Filter these entries down to lines holding "zeta".

------

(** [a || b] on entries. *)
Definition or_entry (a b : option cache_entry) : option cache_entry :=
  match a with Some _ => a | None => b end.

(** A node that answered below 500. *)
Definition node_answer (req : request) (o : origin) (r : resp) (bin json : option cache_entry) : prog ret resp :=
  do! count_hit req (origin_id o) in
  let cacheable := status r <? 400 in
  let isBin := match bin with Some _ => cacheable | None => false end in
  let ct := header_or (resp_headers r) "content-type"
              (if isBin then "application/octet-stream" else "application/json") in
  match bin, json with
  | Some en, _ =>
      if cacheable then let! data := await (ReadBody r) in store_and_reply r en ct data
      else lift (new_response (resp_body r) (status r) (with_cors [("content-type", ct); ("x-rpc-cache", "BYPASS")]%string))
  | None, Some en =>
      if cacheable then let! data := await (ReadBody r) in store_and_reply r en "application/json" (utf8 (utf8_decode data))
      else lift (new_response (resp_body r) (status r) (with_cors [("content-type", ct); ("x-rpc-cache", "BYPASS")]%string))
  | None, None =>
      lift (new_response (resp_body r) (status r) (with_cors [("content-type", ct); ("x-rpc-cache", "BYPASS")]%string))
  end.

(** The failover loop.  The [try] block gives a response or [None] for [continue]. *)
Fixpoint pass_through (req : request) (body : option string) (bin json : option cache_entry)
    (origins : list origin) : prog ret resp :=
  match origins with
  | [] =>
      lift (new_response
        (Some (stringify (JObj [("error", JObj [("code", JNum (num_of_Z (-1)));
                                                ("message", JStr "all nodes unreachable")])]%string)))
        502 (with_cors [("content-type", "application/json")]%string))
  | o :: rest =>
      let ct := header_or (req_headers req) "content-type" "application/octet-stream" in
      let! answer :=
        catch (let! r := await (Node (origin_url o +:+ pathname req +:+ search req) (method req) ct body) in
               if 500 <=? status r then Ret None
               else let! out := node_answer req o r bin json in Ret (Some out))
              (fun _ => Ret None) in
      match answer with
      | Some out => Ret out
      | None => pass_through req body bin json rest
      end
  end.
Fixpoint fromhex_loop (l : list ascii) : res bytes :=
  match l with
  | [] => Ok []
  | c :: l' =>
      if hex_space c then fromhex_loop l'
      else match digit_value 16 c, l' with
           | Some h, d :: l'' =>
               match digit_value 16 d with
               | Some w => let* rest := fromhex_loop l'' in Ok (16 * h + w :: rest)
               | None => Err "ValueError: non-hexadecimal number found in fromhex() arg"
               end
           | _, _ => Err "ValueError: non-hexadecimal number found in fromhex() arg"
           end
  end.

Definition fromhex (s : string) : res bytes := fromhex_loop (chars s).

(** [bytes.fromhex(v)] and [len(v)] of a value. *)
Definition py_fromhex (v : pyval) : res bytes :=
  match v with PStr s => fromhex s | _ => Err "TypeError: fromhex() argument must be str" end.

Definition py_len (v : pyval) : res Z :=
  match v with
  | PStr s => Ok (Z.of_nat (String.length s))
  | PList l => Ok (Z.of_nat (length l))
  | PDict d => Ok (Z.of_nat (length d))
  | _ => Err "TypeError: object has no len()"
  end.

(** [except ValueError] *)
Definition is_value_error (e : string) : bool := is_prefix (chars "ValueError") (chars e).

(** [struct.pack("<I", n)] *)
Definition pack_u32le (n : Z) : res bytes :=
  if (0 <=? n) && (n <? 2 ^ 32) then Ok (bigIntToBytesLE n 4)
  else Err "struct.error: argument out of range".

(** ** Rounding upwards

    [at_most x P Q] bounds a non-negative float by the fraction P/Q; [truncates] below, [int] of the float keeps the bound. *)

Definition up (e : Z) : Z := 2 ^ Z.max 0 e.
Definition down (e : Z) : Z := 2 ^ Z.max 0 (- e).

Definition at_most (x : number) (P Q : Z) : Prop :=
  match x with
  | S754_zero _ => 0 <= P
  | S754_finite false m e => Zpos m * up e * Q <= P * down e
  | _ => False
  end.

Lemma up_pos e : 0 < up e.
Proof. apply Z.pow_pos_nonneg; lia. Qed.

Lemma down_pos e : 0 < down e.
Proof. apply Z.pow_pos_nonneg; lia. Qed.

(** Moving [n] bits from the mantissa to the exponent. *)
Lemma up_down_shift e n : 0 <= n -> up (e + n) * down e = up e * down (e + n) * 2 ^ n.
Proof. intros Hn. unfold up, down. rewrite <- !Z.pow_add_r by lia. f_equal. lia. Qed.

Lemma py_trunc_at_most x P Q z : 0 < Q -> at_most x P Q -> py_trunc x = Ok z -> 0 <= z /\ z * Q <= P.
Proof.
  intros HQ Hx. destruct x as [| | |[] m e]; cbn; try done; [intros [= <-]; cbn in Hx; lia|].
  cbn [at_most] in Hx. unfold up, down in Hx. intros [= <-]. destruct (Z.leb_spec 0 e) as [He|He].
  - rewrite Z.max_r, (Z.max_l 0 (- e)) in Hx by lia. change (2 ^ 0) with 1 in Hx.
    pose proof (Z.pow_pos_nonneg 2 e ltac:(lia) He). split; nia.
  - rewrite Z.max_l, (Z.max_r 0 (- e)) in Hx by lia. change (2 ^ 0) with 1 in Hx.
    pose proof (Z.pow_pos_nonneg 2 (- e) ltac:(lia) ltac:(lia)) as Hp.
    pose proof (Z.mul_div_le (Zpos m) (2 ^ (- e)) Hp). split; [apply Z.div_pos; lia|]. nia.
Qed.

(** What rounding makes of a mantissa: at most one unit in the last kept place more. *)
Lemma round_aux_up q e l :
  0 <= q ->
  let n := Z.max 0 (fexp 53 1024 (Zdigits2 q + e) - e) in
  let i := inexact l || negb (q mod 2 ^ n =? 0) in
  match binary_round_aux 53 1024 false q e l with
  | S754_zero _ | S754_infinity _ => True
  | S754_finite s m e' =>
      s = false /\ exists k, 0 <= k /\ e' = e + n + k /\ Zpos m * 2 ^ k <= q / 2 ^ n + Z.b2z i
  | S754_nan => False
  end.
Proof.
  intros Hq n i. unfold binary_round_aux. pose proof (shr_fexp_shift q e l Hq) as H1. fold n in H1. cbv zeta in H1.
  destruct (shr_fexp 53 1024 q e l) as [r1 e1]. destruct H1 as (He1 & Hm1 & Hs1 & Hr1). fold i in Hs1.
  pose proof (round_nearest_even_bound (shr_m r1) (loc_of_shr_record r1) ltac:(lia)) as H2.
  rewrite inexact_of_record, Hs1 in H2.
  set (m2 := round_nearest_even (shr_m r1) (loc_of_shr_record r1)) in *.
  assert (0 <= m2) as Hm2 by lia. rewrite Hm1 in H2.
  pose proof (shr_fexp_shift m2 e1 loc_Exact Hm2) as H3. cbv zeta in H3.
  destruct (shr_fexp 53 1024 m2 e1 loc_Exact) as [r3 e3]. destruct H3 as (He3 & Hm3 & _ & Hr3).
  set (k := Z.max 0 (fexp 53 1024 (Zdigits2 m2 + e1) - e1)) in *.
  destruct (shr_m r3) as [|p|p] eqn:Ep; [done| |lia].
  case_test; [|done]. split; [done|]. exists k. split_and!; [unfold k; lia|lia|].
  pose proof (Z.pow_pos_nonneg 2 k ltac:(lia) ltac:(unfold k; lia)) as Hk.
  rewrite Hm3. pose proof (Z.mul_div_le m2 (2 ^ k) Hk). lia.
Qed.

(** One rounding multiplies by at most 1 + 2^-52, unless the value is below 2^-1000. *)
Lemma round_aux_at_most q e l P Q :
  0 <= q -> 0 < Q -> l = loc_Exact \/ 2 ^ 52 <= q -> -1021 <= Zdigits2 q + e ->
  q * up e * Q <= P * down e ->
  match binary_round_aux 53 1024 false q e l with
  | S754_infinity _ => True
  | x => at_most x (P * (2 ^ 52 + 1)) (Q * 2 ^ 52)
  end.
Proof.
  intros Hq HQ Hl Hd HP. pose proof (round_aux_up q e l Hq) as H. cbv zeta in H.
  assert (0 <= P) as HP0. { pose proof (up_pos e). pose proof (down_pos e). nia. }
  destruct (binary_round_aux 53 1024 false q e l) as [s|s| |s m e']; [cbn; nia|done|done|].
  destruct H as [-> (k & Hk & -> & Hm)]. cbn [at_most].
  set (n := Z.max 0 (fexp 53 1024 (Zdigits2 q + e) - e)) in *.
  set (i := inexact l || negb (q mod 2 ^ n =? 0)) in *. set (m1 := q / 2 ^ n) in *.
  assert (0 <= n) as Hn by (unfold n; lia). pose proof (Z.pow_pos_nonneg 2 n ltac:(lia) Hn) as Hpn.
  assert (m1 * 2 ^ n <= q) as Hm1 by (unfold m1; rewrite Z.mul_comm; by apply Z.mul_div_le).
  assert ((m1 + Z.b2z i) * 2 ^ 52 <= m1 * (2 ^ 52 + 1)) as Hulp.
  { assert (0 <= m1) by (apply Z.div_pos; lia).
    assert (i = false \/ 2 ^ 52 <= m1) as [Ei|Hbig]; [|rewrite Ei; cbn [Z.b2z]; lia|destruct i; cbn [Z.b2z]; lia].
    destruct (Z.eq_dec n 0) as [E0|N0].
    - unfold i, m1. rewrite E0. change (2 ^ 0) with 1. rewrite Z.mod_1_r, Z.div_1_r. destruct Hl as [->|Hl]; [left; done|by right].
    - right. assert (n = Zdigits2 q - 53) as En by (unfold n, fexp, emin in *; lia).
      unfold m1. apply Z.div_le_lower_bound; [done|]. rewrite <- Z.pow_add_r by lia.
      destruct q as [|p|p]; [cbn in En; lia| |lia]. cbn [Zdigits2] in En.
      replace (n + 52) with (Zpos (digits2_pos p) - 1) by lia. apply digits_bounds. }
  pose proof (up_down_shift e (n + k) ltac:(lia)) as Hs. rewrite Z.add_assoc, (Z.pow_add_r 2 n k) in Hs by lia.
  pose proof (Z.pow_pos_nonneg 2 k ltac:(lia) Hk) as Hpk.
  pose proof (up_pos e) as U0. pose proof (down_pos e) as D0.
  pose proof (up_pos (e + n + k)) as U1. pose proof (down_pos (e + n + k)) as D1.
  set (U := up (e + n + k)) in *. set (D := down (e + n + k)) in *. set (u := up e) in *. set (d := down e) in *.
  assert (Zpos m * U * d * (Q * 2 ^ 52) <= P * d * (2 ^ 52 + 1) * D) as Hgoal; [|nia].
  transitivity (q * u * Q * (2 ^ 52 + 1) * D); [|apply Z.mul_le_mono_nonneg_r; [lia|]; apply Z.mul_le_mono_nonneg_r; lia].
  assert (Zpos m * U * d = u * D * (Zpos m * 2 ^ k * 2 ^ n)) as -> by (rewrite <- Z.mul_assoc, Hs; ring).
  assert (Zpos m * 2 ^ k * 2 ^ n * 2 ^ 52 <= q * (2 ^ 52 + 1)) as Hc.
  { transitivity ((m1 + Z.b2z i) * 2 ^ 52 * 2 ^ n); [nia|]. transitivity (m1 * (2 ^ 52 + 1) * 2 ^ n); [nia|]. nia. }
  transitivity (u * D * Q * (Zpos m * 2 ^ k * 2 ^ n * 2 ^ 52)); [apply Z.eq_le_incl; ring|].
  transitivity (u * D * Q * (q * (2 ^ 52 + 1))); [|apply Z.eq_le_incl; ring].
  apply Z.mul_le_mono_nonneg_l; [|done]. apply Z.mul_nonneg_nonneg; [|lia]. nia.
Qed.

------

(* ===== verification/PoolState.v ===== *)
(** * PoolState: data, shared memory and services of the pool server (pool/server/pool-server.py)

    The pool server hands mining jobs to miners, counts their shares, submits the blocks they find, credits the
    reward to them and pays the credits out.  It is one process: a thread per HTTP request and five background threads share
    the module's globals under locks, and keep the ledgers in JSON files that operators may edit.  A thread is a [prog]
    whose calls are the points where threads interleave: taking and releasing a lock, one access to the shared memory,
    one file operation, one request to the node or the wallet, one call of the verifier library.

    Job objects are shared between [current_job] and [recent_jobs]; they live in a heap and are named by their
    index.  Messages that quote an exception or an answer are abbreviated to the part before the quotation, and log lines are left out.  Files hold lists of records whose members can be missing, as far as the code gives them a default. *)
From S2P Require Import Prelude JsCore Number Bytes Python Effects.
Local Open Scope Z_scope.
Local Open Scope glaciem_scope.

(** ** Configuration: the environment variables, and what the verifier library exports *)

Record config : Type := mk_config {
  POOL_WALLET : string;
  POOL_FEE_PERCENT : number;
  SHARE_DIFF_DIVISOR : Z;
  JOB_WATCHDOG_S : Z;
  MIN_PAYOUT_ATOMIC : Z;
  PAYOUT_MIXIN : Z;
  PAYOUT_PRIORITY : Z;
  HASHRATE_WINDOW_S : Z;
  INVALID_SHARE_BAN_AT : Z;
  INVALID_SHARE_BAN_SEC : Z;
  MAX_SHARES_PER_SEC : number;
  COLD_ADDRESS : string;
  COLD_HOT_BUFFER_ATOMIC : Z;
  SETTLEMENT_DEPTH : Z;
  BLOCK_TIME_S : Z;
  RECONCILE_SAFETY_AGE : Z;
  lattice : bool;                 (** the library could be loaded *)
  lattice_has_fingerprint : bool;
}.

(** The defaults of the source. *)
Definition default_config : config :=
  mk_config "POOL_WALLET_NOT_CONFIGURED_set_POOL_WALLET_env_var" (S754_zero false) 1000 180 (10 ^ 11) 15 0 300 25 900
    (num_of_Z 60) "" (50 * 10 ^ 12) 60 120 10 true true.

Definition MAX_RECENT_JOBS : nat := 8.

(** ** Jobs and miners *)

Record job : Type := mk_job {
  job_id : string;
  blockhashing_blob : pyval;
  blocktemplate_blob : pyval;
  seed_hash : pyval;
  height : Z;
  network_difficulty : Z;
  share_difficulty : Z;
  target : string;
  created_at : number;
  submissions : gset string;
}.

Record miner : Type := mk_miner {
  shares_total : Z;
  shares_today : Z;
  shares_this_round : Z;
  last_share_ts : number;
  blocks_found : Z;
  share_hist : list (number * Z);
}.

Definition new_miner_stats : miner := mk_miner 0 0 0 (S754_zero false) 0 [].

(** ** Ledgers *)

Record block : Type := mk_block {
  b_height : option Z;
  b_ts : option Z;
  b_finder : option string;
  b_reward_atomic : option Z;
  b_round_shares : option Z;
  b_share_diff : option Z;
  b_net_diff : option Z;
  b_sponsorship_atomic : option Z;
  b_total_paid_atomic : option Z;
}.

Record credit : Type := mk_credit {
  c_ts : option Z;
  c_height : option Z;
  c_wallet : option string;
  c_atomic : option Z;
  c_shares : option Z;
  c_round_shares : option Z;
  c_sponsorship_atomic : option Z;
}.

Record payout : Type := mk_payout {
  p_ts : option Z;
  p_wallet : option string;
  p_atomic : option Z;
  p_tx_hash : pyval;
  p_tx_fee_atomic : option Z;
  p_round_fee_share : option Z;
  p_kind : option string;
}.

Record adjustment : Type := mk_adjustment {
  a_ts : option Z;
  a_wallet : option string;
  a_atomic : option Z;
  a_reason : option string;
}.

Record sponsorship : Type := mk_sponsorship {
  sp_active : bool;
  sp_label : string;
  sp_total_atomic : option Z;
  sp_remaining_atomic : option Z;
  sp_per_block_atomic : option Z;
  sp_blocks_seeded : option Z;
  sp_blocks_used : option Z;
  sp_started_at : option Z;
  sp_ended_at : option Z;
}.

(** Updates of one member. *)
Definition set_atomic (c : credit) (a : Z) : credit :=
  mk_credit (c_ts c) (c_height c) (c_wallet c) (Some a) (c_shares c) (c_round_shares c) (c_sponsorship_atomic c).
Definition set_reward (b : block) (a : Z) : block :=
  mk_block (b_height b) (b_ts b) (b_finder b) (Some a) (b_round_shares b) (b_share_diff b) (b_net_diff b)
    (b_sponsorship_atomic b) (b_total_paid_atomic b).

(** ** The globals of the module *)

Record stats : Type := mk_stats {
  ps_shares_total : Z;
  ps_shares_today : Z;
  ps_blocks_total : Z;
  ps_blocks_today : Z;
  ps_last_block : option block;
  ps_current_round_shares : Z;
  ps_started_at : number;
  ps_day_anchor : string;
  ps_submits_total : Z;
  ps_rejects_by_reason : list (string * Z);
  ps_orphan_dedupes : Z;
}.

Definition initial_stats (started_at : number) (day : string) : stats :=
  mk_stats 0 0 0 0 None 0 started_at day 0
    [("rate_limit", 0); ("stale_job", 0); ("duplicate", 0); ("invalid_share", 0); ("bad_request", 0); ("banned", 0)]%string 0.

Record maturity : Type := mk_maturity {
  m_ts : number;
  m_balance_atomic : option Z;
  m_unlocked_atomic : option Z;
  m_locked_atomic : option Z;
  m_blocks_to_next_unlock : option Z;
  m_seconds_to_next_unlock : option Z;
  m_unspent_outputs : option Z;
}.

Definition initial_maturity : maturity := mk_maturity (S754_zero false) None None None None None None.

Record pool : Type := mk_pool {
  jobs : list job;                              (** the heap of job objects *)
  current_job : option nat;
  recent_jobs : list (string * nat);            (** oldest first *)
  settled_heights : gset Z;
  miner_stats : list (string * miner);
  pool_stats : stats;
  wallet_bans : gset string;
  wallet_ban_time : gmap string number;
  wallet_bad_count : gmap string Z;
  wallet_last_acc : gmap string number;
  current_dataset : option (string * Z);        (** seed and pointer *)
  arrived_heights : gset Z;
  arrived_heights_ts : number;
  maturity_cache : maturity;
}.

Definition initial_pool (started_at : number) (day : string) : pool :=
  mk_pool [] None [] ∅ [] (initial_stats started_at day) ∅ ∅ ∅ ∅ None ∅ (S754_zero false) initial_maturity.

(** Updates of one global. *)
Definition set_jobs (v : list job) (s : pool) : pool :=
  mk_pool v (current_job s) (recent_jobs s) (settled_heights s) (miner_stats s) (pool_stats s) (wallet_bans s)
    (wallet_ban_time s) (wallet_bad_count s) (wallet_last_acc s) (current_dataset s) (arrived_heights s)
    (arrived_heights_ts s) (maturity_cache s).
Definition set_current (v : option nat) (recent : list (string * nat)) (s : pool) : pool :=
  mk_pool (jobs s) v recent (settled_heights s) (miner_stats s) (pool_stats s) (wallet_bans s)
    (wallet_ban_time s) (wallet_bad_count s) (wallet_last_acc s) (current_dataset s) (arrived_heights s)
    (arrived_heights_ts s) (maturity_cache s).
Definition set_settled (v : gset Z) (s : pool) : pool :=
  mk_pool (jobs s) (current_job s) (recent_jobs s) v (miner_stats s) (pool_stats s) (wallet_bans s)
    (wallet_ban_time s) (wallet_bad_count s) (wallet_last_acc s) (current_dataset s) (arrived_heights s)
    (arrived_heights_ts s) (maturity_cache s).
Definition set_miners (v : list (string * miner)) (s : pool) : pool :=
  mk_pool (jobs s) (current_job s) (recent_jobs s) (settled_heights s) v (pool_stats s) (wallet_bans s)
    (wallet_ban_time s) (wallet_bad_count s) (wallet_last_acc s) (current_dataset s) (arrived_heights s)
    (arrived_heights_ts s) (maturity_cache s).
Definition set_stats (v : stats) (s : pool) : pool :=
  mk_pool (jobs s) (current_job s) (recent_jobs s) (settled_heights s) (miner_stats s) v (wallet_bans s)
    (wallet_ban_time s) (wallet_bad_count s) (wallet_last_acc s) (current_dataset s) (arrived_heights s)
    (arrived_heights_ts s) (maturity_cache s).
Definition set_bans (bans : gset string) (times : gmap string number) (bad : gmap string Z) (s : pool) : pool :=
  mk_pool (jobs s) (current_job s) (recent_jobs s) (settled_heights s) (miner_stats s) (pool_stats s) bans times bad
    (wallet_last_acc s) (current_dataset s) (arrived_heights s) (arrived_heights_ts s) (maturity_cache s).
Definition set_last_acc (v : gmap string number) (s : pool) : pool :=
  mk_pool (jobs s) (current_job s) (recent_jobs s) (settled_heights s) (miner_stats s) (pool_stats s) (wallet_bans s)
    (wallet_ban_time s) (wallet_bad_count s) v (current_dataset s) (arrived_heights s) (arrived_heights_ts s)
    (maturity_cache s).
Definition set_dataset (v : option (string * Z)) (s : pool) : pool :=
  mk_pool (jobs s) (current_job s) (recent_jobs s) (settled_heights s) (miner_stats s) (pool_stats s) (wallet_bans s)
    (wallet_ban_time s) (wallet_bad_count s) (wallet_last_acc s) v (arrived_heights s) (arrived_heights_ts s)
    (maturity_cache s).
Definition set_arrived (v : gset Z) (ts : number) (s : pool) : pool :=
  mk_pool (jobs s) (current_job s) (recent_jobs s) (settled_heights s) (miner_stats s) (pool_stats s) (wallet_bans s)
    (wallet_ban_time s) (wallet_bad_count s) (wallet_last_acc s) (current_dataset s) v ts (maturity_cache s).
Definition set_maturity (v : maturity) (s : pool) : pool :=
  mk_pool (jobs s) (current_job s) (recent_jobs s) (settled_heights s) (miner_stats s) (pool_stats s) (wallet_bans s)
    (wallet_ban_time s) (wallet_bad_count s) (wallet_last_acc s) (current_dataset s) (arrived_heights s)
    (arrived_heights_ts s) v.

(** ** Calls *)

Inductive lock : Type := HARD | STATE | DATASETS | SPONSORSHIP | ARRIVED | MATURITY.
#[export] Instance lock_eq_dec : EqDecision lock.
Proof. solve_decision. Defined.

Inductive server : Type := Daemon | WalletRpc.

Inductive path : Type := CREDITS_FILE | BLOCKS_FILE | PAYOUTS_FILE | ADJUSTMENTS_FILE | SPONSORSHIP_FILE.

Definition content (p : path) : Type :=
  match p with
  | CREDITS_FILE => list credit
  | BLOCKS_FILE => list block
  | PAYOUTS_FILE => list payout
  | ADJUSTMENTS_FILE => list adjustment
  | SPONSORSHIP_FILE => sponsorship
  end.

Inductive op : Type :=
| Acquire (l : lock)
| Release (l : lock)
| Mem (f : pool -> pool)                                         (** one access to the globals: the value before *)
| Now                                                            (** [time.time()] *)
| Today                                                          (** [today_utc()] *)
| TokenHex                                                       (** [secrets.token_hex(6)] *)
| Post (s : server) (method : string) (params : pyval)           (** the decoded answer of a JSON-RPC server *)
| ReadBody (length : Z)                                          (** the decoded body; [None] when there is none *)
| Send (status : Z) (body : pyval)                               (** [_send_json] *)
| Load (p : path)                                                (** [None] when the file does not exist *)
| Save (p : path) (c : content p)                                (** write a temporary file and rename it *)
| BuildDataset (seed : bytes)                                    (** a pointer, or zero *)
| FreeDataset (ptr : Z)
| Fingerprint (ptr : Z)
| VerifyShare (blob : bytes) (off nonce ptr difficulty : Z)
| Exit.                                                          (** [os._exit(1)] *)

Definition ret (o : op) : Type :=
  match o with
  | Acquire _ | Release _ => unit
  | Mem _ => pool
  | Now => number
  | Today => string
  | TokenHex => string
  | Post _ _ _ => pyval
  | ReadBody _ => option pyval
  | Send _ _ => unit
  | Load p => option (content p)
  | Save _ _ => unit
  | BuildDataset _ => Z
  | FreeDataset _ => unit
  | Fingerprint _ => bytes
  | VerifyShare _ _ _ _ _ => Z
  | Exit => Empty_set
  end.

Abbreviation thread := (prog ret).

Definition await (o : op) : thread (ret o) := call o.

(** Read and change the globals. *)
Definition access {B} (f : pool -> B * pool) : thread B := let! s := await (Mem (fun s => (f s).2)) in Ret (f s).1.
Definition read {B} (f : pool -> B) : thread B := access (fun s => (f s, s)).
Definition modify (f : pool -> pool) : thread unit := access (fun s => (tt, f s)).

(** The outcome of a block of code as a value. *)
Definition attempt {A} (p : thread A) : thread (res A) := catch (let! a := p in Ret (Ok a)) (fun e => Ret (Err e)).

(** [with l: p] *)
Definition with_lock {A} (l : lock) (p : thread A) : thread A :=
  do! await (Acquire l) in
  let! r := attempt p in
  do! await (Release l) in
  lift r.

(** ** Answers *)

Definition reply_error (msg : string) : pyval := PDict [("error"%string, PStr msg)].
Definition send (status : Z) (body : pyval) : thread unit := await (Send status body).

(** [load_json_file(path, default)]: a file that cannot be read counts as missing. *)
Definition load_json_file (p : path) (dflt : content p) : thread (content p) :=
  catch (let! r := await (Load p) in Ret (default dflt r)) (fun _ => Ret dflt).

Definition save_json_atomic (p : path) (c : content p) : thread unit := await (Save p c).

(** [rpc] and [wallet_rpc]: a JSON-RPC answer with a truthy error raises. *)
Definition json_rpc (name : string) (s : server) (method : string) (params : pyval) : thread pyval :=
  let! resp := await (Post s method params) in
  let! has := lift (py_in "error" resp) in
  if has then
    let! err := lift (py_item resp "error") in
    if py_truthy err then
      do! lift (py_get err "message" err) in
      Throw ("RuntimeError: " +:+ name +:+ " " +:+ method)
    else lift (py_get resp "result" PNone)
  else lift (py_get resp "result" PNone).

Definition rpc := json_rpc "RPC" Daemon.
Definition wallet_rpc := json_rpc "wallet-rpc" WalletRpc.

------

> Answer to this problem
  intros Hq n i. unfold binary_round_aux. pose proof (shr_fexp_shift q e l Hq) as H1. fold n in H1. cbv zeta in H1.
  pose proof (shr_fexp_shift m2 e1 loc_Exact Hm2) as H3. cbv zeta in H3.
  intros Hq HQ Hl Hd HP. pose proof (round_aux_up q e l Hq) as H. cbv zeta in H.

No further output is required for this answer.